After years of preclinical research with similar disease-causing variants, Ahrens-Nicklas and Musunuru targeted KJ’s specific variant of CPS1. They approached KJ’s family about the possibility of participating in a gene-editing research study, and after just six months of research and successful results in the lab, the team had designed and manufactured a base editing therapy delivered via lipid nanoparticles to the liver in order to correct KJ’s faulty enzyme. In essence, base editing allows scientists to rewrite DNA one ‘letter’ at a time.
On 25 February 2025, between six and seven months of age, KJ received his first infusion of this experimental therapy, making him the first patient ever to receive a systemic personalised gene editing drug. The drug was delivered in an IV line and flowed into the bloodstream, travelling to the liver. KJ received the lowest possible dose of the therapy to allow his body time to adapt and minimise any risks.
“CRISPR, a gene editor, enters the nucleus of the cell,” Musunuru explained. “In this case, we programmed it to go to the site of the genetic variant that was causing the disease in KJ.”
“The drug was specifically designed for KJ and the genetic variants he has,” Ahrens-Nicklas added. “It’s personalised medicine.”

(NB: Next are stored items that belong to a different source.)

(** * Yankee Swap allocation framework: allocation engine and envy metrics

    A shallow embedding of [src/fair/allocation.py] (the two Yankee Swap
    engines, the exchange graph, SPIRE and the round-robin algorithms),
    [src/fair/envy.py] and the item class of [src/fair/item.py].

    Conventions of the embedding.
    - The numpy allocation matrix [X] is a list of rows of integers; every
      index that Python would reject with [IndexError] is rejected here
      too, through the [result] type.  A matrix with no rows carries no
      column count in this representation, so that every column of it
      can be read, where numpy still rejects a column beyond the count;
      when a column can be read is therefore stated for matrices with at
      least one row.
    - The array is created with [dtype=int], 64-bit signed integers: a
      capacity outside their range is an [OverflowError] when it is
      stored, and [-= 1] on an entry wraps around at the least of them.
    - [nx.shortest_path] returns one of the shortest paths and
      [list(set(...))] lists a set in the order of its hash table; the
      embedding searches breadth first in the order of the edges and lists
      a set in increasing order.  The properties proved of the engines use
      of the path only that it is a shortest one; the runs evaluated
      below have a single shortest path in every search (lemma
      [evaluated_runs_have_single_shortest_paths]).
    - Python floats (valuations, weights, gains) are rationals; [-inf] and
      [+inf] are explicit constructors of [gain].  NaN is not modelled.
    - An agent is a record of the four preference queries the engine
      consumes; the class [BaseAgent] itself is an external collaborator.
    - Item indices are natural numbers, so Python's negative indexing is
      outside the model. *)

From Stdlib Require String.
From Stdlib Require Import ZArith QArith Lia.
From stdpp Require Import base decidable option list numbers sorting.

Set Default Proof Using "Type".
Local Open Scope Z_scope.

(** ** Exceptions and fallible computations *)

Inductive exn :=
  | IndexError
  | TypeError
  | ValueError
  | ZeroDivisionError
  | OverflowError
  | NetworkXError.

Inductive result (A : Type) :=
  | Ok (a : A)
  | Err (e : exn).
Arguments Ok {A} a.
Arguments Err {A} e.

#[export] Instance result_ret : MRet result := λ A a, Ok a.
#[export] Instance result_bind : MBind result := λ A B f m,
  match m with
  | Ok a => f a
  | Err e => Err e
  end.

(** [l[i]] on a Python list. *)
Definition index {A} (l : list A) (i : nat) : result A :=
  match l !! i with
  | Some a => Ok a
  | None => Err IndexError
  end.

(** ** Items and agents *)

(** [item_hash] stands for [BaseItem.__hash__], on which [__eq__] and thus
    the test [g in bundle] are defined. *)
Record Item := mkItem {
  item_hash : Z;
  capacity : Z;
}.

Definition item_eqb (g h : Item) : bool := Z.eqb (item_hash g) (item_hash h).

(** [g in bundle] *)
Definition item_in (g : Item) (bundle : list Item) : bool :=
  existsb (item_eqb g) bundle.

Record Agent := mkAgent {
  valuation : list Item → Q;
  marginal_contribution : list Item → Item → Q;
  exchange_contribution : list Item → Item → Item → bool;
  get_desired_items_indexes : list Item → list nat;
}.

(** Python's [a < b] and [a <= b] on valuations. *)
Definition Qleb (a b : Q) : bool := Qle_bool a b.
Definition Qltb (a b : Q) : bool := negb (Qle_bool b a).

(** ** The allocation matrix *)

Abbreviation matrix := (list (list Z)).

(** The entries of the array are [np.int64] values. *)
Definition int64_min : Z := - 2 ^ 63.
Definition int64_max : Z := 2 ^ 63 - 1.

(** The integers that an entry of the array can hold. *)
Definition fits_int64 (z : Z) : bool :=
  (int64_min <=? z) && (z <=? int64_max).

(** [x - 1] on an entry [x] of the array, as [X[i, j] -= 1] computes it:
    below the least 64-bit integer the result wraps around to the
    greatest. *)
Definition int64_pred (x : Z) : Z :=
  if decide (x = int64_min) then int64_max else x - 1.

(** [X[:, j]], for a matrix with at least one row; of a matrix with no
    rows every column is the empty list. *)
Fixpoint column (X : matrix) (j : nat) : result (list Z) :=
  match X with
  | [] => Ok []
  | row :: X' =>
      x ← index row j;
      c ← column X' j;
      Ok (x :: c)
  end.

(** The loop of [get_bundle_from_allocation_matrix], from row [i] on. *)
Fixpoint bundle_loop (items : list Item) (i : nat) (items_list : list Z)
    (bundle0 : list Item) : result (list Item) :=
  match items_list with
  | [] => Ok bundle0
  | x :: rest =>
      if Z.eqb x 1 then
        g ← index items i;
        bundle_loop items (S i) rest (bundle0 ++ [g])
      else bundle_loop items (S i) rest bundle0
  end.

Definition get_bundle_from_allocation_matrix (X : matrix) (items : list Item)
    (agent_index : nat) : result (list Item) :=
  items_list ← column X agent_index;
  bundle_loop items 0 items_list [].

(** ** Envy metrics ([src/fair/envy.py]) *)

(** The inner loop of [EF_1_count] and [EF_1_agents] over the positions of
    the envied bundle: [there_is_no_item] stays [True] unless dropping one
    item brings the bundle down to the agent's own utility. *)
Fixpoint there_is_no_item_loop (agent : Agent) (current_utility : Q)
    (other_bundle : list Item) (indexes : list nat) : bool :=
  match indexes with
  | [] => true
  | index :: rest =>
      let new_bundle := delete index other_bundle in
      let new_utility := valuation agent new_bundle in
      if Qleb new_utility current_utility then false
      else there_is_no_item_loop agent current_utility other_bundle rest
  end.

Definition there_is_no_item (agent : Agent) (current_utility : Q)
    (other_bundle : list Item) : bool :=
  there_is_no_item_loop agent current_utility other_bundle
    (seq 0 (length other_bundle)).

(** The inner loop of [EF_X_count] and [EF_X_agents]: [not_for_every_item]
    becomes [True] as soon as dropping one item leaves the envy in place. *)
Fixpoint not_for_every_item_loop (agent : Agent) (current_utility : Q)
    (other_bundle : list Item) (indexes : list nat) : bool :=
  match indexes with
  | [] => false
  | index :: rest =>
      let new_bundle := delete index other_bundle in
      let new_utility := valuation agent new_bundle in
      if Qltb current_utility new_utility then true
      else not_for_every_item_loop agent current_utility other_bundle rest
  end.

Definition not_for_every_item (agent : Agent) (current_utility : Q)
    (other_bundle : list Item) : bool :=
  not_for_every_item_loop agent current_utility other_bundle
    (seq 0 (length other_bundle)).

(** The six metrics share one pair of nested loops.  They differ in the
    test applied to an envied bundle ([counts]) and in whether the inner
    loop leaves with [break] after the first increment ([once]). *)
Section envy_loops.
Variable counts : Agent → Q → list Item → bool.
Variable once : bool.
Variables (X : matrix) (agents : list Agent) (items : list Item).

(** [for agent_2_index in range(len(agents))] *)
Fixpoint envy_inner (agent : Agent) (agent_index : nat) (current_utility : Q)
    (agent_2_indexes : list nat) (envy_count : nat) : result nat :=
  match agent_2_indexes with
  | [] => Ok envy_count
  | agent_2_index :: rest =>
      if decide (agent_index ≠ agent_2_index) then
        other_bundle ← get_bundle_from_allocation_matrix X items agent_2_index;
        let other_utility := valuation agent other_bundle in
        if Qltb current_utility other_utility
           && counts agent current_utility other_bundle
        then
          if once then Ok (S envy_count)
          else envy_inner agent agent_index current_utility rest (S envy_count)
        else envy_inner agent agent_index current_utility rest envy_count
      else envy_inner agent agent_index current_utility rest envy_count
  end.

(** [for agent_index, agent in enumerate(agents)], from [agent_index] on. *)
Fixpoint envy_outer (agent_index : nat) (rest : list Agent) (envy_count : nat)
    : result nat :=
  match rest with
  | [] => Ok envy_count
  | agent :: rest' =>
      current_bundle ← get_bundle_from_allocation_matrix X items agent_index;
      let current_utility := valuation agent current_bundle in
      envy_count' ← envy_inner agent agent_index current_utility
                      (seq 0 (length agents)) envy_count;
      envy_outer (S agent_index) rest' envy_count'
  end.

Definition envy_metric : result nat := envy_outer 0 agents 0%nat.
End envy_loops.

Definition always_counts (agent : Agent) (current_utility : Q)
    (other_bundle : list Item) : bool := true.

Definition EF_count := envy_metric always_counts false.
Definition EF_agents := envy_metric always_counts true.
Definition EF_1_count := envy_metric there_is_no_item false.
Definition EF_1_agents := envy_metric there_is_no_item true.
Definition EF_X_count := envy_metric not_for_every_item false.
Definition EF_X_agents := envy_metric not_for_every_item true.

(** ** Allocation state ([src/fair/allocation.py]) *)

(** [X[i, j]] *)
Definition getX (X : matrix) (i j : nat) : result Z :=
  row ← index X i;
  index row j.

(** [X[i, j] = v] *)
Definition setX (X : matrix) (i j : nat) (v : Z) : result matrix :=
  row ← index X i;
  _ ← index row j;
  Ok (<[i := <[j := v]> row]> X).

(** [X[i, current_agent] = v] where [current_agent] is what [find_agent]
    returned.  With [None] in the column position numpy reads the index as
    [np.newaxis], so the assignment broadcasts [v] over the whole row. *)
Definition assign (X : matrix) (i : nat) (current_agent : option nat) (v : Z)
    : result matrix :=
  match current_agent with
  | Some j => setX X i j v
  | None =>
      row ← index X i;
      Ok (<[i := replicate (length row) v]> X)
  end.

(** The array that [initialize_allocation_matrix] returns: zeros, and the
    capacities in the last column. *)
Definition initial_matrix (items : list Item) (agents : list Agent)
    : matrix :=
  let m := (length agents + 1)%nat in
  map (λ item, <[(m - 1)%nat := capacity item]> (replicate m 0)) items.

(** [X[i][m - 1] = items[i].capacity] raises [OverflowError] for a
    capacity that a 64-bit integer cannot hold. *)
Definition initialize_allocation_matrix (items : list Item)
    (agents : list Agent) : result matrix :=
  if forallb (λ item, fits_int64 (capacity item)) items
  then Ok (initial_matrix items agents)
  else Err OverflowError.

(** [np.nonzero(item_list)[0]], the positions from [j] on. *)
Fixpoint nonzero_from (j : nat) (item_list : list Z) : list nat :=
  match item_list with
  | [] => []
  | x :: rest =>
      if Z.eqb x 0 then nonzero_from (S j) rest
      else j :: nonzero_from (S j) rest
  end.

Definition get_owners_list (X : matrix) (item_index : nat) : result (list nat) :=
  item_list ← index X item_index;
  Ok (nonzero_from 0 item_list).

(** The loop of [get_bundle_indexes_from_allocation_matrix]. *)
Fixpoint bundle_indexes_loop (i : nat) (items_list : list Z) : list nat :=
  match items_list with
  | [] => []
  | x :: rest =>
      if Z.eqb x 1 then i :: bundle_indexes_loop (S i) rest
      else bundle_indexes_loop (S i) rest
  end.

Definition get_bundle_indexes_from_allocation_matrix (X : matrix)
    (agent_index : nat) : result (list nat) :=
  items_list ← column X agent_index;
  Ok (bundle_indexes_loop 0 items_list).

(** The loop of [find_agent] over the owners.  Falling out of the loop
    prints "Agent not found" and the function returns [None]. *)
Fixpoint find_agent_loop (X : matrix) (agents : list Agent) (items : list Item)
    (current_item_index last_item_index : nat) (owners : list nat)
    : result (option nat) :=
  match owners with
  | [] => Ok None
  | owner :: rest =>
      agent ← index agents owner;
      bundle ← get_bundle_from_allocation_matrix X items owner;
      current_item ← index items current_item_index;
      last_item ← index items last_item_index;
      if exchange_contribution agent bundle current_item last_item
      then Ok (Some owner)
      else find_agent_loop X agents items current_item_index last_item_index rest
  end.

Definition find_agent (X : matrix) (agents : list Agent) (items : list Item)
    (current_item_index last_item_index : nat) : result (option nat) :=
  owners ← get_owners_list X current_item_index;
  find_agent_loop X agents items current_item_index last_item_index owners.

(** ** Exchange graph *)

(** Nodes of the exchange graph: the items, the sink ["t"] and the
    transient source ["s"]. *)
Inductive node :=
  | Src
  | Sink
  | It (i : nat).

#[export] Instance node_eq_dec : EqDecision node.
Proof. solve_decision. Defined.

Just a few days after KJ’s first infusion, he showed signs of improvement. The colour in his cheeks returned; he could tolerate more protein in his diet without causing a toxic increase in ammonia; and clinicians were able to slowly decrease his medication. Over the next two months, KJ received two additional infusions at higher levels. He has not had any serious side effects to date and is now growing and thriving, even recovering from typical childhood illnesses like rhinovirus without ammonia building up in his body.
KJ continues to be monitored as an inpatient at CHOP — indeed, he will need careful monitoring for the rest of his life — and longer follow-up will be needed to fully evaluate the benefits of the therapy. But Ahrens-Nicklas believes the initial findings are quite promising, while KJ’s parents are looking forward to soon welcoming him home.
“Years and years of progress in gene editing and collaboration between researchers and clinicians made this moment possible, and while KJ is just one patient, we hope he is the first of many to benefit from a methodology that can be scaled to fit an individual patient’s needs,” Ahrens-Nicklas said.
“We want each and every patient to have the potential to experience the same results we saw in this first patient, and we hope that other academic investigators will replicate this method for many rare diseases and give many patients a fair shot at living a healthy life,” Musunuru added. “The promise of gene therapy that we’ve heard about for decades is coming to fruition, and it’s going to utterly transform the way we approach medicine.”